## REQUIREMENT
Each line of the data that includes "holds" must be copied.

■ ■ ■ ■ ■

(* ===== verification/Sync.v ===== *)
(** * Locks under interleaving: include/spinlock.h and kernel/proc/thread/mutex.c

    Each lock is a step function: [step t s] runs the next atomic instruction of
    thread [t], so that every interleaving of the processors is a sequence of
    steps. A spinning thread's step leaves the state as it is; [None] is a failed
    assertion or a panic. The program points are the atomic accesses of the
    source, named after them. *)
From stdpp Require Import functions.
From S2P Require Import Prelude.

(** ** The ticket lock: spin_lock, spin_unlock *)
Inductive spc :=
  | SIdle                (** outside *)
  | SSpin (ticket : Z)   (** has drawn a ticket; [while (ticket_now != ticket)] *)
  | SOwn                 (** the loop is left; [owner = thread_now()] is next *)
  | SCrit                (** [spin_lock] has returned *)
  | SClear.              (** [spin_unlock] has advanced [ticket_now]; [owner = NULL] is next *)
#[export] Instance spc_dec : EqDecision spc.
Proof. solve_decision. Defined.

Record spinlock_t := Spin {
  ticket_get : Z; ticket_now : Z; sp_owner : option Z; spcs : Z → spc }.

(** Words of 32 bits; the tests compare them for equality only. *)
Definition spin_init : spinlock_t := Spin 0 0 None (λ _, SIdle).

Definition goto (t : Z) (p : spc) (s : spinlock_t) : spinlock_t :=
  Spin (ticket_get s) (ticket_now s) (sp_owner s) (<[t := p]> (spcs s)).

(** [spin_lock] of a thread that is outside or in the loop. *)
Definition spin_lock_step (t : Z) (s : spinlock_t) : spinlock_t :=
  match spcs s t with
  | SIdle => goto t (SSpin (ticket_get s))
      (Spin (add32 (ticket_get s) 1) (ticket_now s) (sp_owner s) (spcs s))
  | SSpin k => if ticket_now s =? k then goto t SOwn s else s
  | SOwn => goto t SCrit (Spin (ticket_get s) (ticket_now s) (Some t) (spcs s))
  | _ => s
  end.

(** [spin_unlock] of a thread that holds the lock. *)
Definition spin_unlock_step (t : Z) (s : spinlock_t) : spinlock_t :=
  match spcs s t with
  | SCrit => goto t SClear
      (Spin (ticket_get s) (add32 (ticket_now s) 1) (sp_owner s) (spcs s))
  | SClear => goto t SIdle (Spin (ticket_get s) (ticket_now s) None (spcs s))
  | _ => s
  end.

Definition spin_step (t : Z) (s : spinlock_t) : spinlock_t :=
  match spcs s t with
  | SCrit | SClear => spin_unlock_step t s
  | _ => spin_lock_step t s
  end.

(** A schedule is the sequence of the threads that step. *)
Definition spin_run (ts : list Z) (s : spinlock_t) : spinlock_t :=
  fold_left (λ s t, spin_step t s) ts s.

(** [t] holds the lock. *)
Definition sp_in (s : spinlock_t) (t : Z) : Prop := spcs s t = SOwn ∨ spcs s t = SCrit.

(** The threads in the order of their tickets, the holder (or next holder)
    first; [ticket_get] may have gone round. *)
Record sp_queue (s : spinlock_t) (q : list Z) : Prop := {
  sq_get : ticket_get s = u32 (ticket_now s + Z.of_nat (length q));
  sq_now : is_u32 (ticket_now s);
  sq_short : Z.of_nat (length q) < W32;
  sq_nodup : NoDup q;
  sq_in : ∀ t, t ∈ q ↔ spcs s t ≠ SIdle ∧ spcs s t ≠ SClear;
  sq_ticket : ∀ i t k, q !! i = Some t → spcs s t = SSpin k →
    k = u32 (ticket_now s + Z.of_nat i);
  sq_head : ∀ i t, q !! i = Some t → sp_in s t → i = 0%nat;
}.

Section spin.
(** Fewer threads than tickets. *)
Context (threads : list Z) (Hthreads : Z.of_nat (length threads) < W32).

Lemma spc_here s t p : spcs (goto t p s) t = p.
Proof. unfold goto. simpl. apply fn_lookup_insert. Qed.
Lemma spc_there s t p u : u ≠ t → spcs (goto t p s) u = spcs s u.
Proof. intros Hu. unfold goto. simpl. by rewrite fn_lookup_insert_ne. Qed.

Lemma u32_add_inj a i j : 0 ≤ i < W32 → 0 ≤ j < W32 → u32 (a + i) = u32 (a + j) → i = j.
Proof.
  unfold u32. intros Hi Hj H.
  assert ((i - j) mod W32 = 0) as Hz.
  { replace (i - j) with ((a + i) - (a + j)) by lia. rewrite Zminus_mod, H, Z.sub_diag. done. }
  apply Z.mod_divide in Hz as [k Hk]; [|unfold W32; lia]. unfold W32 in *. nia.
Qed.

(** The spinning thread at place [i] finds its number called when it is first, and
    only then. *)
Lemma sq_called s q i t k : sp_queue s q → q !! i = Some t → spcs s t = SSpin k →
  ticket_now s = k ↔ i = 0%nat.
Proof.
  intros Hq Hi Hk. pose proof (sq_ticket _ _ Hq _ _ _ Hi Hk) as ->.
  pose proof (sq_now _ _ Hq) as Hn. pose proof (sq_short _ _ Hq).
  pose proof (lookup_lt_Some _ _ _ Hi).
  split; [|intros ->; rewrite Z.add_0_r; by rewrite u32_small].
  intros He. rewrite <- (u32_small _ Hn) in He at 1. rewrite <- (Z.add_0_r (ticket_now s)) in He at 1.
  apply u32_add_inj in He; lia.
Qed.

Lemma fn_in s t p (q : list Z) u : t ∉ q → u ∈ q → (<[t := p]> (spcs s)) u = spcs s u.
Proof. intros Ht Hu. apply fn_lookup_insert_ne. by intros ->. Qed.

(** A step that moves nobody in the queue. *)
Lemma sq_stay s s' q t p : sp_queue s q → ticket_get s' = ticket_get s →
  ticket_now s' = ticket_now s → spcs s' = <[t := p]> (spcs s) →
  (t ∈ q ↔ p ≠ SIdle ∧ p ≠ SClear) → (∀ k, p ≠ SSpin k) →
  (p = SOwn ∨ p = SCrit → ∀ i, q !! i = Some t → i = 0%nat) → sp_queue s' q.
Proof.
  intros [Hg Hn Hs Hnd Hin Htk Hh] Eg En Ep Ht Hp Hp0.
  split; rewrite ?Eg, ?En; try done.
  - intros u. rewrite Ep. destruct (decide (u = t)) as [->|Hu].
    + by rewrite fn_lookup_insert.
    + by rewrite fn_lookup_insert_ne.
  - intros i u j Hi. rewrite Ep. destruct (decide (u = t)) as [->|Hut].
    + rewrite fn_lookup_insert. intros ->. by destruct (Hp j).
    + rewrite fn_lookup_insert_ne by done. eauto.
  - intros i u Hi. unfold sp_in. rewrite Ep. destruct (decide (u = t)) as [->|Hut].
    + rewrite fn_lookup_insert. eauto.
    + rewrite fn_lookup_insert_ne by done. by apply Hh.
Qed.

Lemma sq_join s q t : sp_queue s q → q ⊆ threads → t ∈ threads → spcs s t = SIdle →
  sp_queue (spin_lock_step t s) (q ++ [t]) ∧ q ++ [t] ⊆ threads.
Proof.
  intros [Hg Hn Hs Hnd Hin Htk Hh] Hsub Ht Et.
  assert (t ∉ q) as Htq by (rewrite Hin, Et; by intros [? ?]).
  assert (NoDup (q ++ [t])) as Hnd'.
  { apply NoDup_app. split_and!; [done| |apply NoDup_singleton].
    intros x Hx ->%list_elem_of_singleton. done. }
  assert (q ++ [t] ⊆ threads) as Hsub'.
  { intros x [Hx| ->%list_elem_of_singleton]%elem_of_app; auto. }
  assert (length (q ++ [t]) ≤ length threads)%nat as Hlen
    by by apply submseteq_length, NoDup_submseteq.
  split; [|done]. unfold spin_lock_step. rewrite Et. rewrite length_app in Hlen. simpl in Hlen.
  assert (∀ i u, (q ++ [t]) !! i = Some u →
    (q !! i = Some u ∧ u ∈ q) ∨ (u = t ∧ i = length q)) as Hc.
  { intros i u [Hi|[Hi Hi']]%lookup_app_Some.
    - left. split; [done|]. by eapply list_elem_of_lookup_2.
    - right. destruct (i - length q)%nat eqn:E; [|done]. simpl in Hi'. simplify_eq. split; [done|lia]. }
  split; simpl; rewrite ?length_app; simpl; try done; try lia.
  - unfold add32. rewrite Hg. unfold u32. rewrite Zplus_mod_idemp_l. f_equal. lia.
  - intros u. rewrite elem_of_app, list_elem_of_singleton.
    destruct (decide (u = t)) as [->|Hu].
    + rewrite fn_lookup_insert. split; [done|by right].
    + rewrite fn_lookup_insert_ne by done. rewrite <- Hin. split; [by intros [?|?]|by left].
  - intros i u k [[Hi Hu]|[-> ->]]%Hc.
    + rewrite (fn_in _ _ _ q) by done. eauto.
    + rewrite fn_lookup_insert. intros [= <-]. done.
  - intros i u [[Hi Hu]|[-> ->]]%Hc; unfold sp_in; simpl.
    + rewrite (fn_in _ _ _ q) by done. by apply Hh.
    + rewrite fn_lookup_insert. by intros [?|?].
Qed.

■ ■ ■ ■ ■

## TASK ANSWER
(** [spin_unlock] of a thread that holds the lock. *)
(** [t] holds the lock. *)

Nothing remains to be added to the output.